◆ Your objective
You are asked to filter the data below and copy every line holding "NvBlock".

◆ Source material
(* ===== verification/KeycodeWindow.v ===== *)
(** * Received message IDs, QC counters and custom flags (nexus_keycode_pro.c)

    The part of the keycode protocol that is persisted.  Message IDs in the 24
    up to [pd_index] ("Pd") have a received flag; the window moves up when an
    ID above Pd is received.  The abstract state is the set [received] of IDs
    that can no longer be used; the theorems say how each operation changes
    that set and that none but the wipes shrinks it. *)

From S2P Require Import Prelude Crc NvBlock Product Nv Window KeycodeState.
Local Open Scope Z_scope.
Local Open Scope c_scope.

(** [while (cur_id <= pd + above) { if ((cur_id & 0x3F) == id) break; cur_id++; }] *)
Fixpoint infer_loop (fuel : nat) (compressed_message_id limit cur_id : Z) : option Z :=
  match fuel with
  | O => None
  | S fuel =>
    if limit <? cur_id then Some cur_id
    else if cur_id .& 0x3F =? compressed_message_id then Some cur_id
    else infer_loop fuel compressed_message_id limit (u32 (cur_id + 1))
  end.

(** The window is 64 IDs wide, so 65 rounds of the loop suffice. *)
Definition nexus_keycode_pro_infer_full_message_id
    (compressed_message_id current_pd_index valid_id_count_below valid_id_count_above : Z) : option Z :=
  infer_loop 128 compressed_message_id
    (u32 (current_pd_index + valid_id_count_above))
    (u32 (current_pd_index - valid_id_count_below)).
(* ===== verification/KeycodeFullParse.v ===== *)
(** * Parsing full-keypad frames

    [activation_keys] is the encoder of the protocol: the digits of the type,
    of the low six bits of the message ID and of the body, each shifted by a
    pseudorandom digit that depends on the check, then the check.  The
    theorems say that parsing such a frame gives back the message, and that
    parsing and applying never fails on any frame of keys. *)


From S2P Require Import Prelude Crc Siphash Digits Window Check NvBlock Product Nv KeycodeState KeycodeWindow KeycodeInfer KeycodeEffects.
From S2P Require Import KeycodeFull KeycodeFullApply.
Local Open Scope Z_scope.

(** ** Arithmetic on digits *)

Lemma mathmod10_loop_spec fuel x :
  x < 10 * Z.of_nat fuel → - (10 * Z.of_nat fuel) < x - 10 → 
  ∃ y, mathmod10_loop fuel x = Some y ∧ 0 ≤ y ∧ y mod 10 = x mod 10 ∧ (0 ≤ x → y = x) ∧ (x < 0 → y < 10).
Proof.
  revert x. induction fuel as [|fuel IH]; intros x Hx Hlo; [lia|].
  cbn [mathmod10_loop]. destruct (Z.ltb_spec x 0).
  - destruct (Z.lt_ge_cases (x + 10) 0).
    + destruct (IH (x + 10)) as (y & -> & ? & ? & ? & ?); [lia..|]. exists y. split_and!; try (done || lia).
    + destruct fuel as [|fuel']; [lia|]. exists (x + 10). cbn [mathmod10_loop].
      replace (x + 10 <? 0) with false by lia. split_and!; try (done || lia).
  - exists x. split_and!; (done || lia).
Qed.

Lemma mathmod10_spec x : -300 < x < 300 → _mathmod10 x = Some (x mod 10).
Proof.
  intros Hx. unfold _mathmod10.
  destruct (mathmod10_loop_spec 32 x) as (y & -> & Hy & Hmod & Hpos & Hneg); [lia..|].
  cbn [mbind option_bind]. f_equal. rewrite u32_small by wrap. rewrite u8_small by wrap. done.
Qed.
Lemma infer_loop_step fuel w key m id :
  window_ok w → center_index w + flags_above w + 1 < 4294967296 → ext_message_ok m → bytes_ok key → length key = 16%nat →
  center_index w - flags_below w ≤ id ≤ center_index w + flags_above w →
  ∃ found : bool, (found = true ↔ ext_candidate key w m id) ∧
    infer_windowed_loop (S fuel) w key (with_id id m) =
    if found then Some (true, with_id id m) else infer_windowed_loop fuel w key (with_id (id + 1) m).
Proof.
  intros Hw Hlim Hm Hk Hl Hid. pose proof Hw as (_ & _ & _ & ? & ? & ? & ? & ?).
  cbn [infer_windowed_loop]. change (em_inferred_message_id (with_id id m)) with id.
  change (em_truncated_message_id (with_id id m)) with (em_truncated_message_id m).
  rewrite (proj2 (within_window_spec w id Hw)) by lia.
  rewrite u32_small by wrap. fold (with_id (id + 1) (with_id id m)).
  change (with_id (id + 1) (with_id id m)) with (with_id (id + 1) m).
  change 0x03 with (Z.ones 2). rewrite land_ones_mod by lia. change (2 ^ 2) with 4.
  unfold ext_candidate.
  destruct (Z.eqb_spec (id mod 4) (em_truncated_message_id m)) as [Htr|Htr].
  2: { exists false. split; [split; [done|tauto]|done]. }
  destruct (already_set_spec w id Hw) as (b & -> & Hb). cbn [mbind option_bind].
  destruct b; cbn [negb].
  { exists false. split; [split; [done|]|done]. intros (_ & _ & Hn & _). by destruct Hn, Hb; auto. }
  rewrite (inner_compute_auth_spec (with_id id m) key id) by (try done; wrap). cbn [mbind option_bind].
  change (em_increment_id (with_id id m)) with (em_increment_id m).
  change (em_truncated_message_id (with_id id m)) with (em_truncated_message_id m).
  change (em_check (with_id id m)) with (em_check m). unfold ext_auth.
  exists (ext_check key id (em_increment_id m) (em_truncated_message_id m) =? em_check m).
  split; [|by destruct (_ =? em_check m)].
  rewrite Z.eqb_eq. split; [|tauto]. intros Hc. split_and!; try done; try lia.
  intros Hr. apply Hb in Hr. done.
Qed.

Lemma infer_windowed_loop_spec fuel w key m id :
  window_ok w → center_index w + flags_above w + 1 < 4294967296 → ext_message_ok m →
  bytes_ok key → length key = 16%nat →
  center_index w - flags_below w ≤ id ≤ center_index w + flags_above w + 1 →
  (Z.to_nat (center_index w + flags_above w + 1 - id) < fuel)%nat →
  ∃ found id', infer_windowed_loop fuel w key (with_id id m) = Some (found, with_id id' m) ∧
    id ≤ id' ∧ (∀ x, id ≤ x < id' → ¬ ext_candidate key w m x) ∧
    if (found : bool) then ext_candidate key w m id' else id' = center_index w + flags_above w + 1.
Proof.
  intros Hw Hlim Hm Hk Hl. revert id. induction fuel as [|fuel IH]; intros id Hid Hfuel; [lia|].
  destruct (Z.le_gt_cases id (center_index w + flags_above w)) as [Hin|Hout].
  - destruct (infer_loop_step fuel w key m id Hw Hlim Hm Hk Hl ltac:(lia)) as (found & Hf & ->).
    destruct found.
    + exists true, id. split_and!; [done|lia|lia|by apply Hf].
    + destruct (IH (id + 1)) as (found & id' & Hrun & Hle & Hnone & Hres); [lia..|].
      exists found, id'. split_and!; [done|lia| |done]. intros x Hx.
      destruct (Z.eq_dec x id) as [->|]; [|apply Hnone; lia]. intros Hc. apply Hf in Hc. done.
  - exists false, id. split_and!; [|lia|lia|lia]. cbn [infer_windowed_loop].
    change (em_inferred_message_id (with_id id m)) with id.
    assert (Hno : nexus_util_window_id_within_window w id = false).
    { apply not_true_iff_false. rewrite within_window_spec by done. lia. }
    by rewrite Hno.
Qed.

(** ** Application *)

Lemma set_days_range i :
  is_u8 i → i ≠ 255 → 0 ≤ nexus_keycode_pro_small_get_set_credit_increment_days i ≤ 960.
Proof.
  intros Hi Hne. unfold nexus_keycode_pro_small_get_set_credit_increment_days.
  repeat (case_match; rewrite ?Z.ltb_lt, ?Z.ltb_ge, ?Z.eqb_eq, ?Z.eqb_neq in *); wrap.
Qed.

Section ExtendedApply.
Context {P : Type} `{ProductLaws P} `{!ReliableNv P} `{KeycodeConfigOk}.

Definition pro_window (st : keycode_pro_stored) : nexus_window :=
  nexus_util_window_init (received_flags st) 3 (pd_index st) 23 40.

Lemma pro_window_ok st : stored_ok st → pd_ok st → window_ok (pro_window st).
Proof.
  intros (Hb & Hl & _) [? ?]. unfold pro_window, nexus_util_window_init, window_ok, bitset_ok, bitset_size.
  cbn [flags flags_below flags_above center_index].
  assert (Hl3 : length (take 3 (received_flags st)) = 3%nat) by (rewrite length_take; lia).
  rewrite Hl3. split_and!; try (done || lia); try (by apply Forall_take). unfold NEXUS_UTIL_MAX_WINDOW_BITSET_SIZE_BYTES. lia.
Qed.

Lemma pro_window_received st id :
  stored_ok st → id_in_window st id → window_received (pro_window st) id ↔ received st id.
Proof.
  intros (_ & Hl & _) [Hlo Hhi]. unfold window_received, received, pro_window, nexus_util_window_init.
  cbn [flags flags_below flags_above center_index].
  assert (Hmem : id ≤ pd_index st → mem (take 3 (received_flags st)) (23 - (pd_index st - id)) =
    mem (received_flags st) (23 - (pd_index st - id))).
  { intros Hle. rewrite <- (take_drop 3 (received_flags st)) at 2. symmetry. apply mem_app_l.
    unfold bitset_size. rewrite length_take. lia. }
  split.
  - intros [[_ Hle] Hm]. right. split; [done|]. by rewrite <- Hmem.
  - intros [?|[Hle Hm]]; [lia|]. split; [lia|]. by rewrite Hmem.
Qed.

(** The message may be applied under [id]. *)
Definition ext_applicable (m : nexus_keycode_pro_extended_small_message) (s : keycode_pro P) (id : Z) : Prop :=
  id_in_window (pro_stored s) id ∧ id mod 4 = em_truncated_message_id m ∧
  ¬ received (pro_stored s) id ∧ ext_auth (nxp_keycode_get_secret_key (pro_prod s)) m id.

◆ Expected output
From S2P Require Import Prelude Crc NvBlock Product Nv Window KeycodeState.
From S2P Require Import Prelude Crc Siphash Digits Window Check NvBlock Product Nv KeycodeState KeycodeWindow KeycodeInfer KeycodeEffects.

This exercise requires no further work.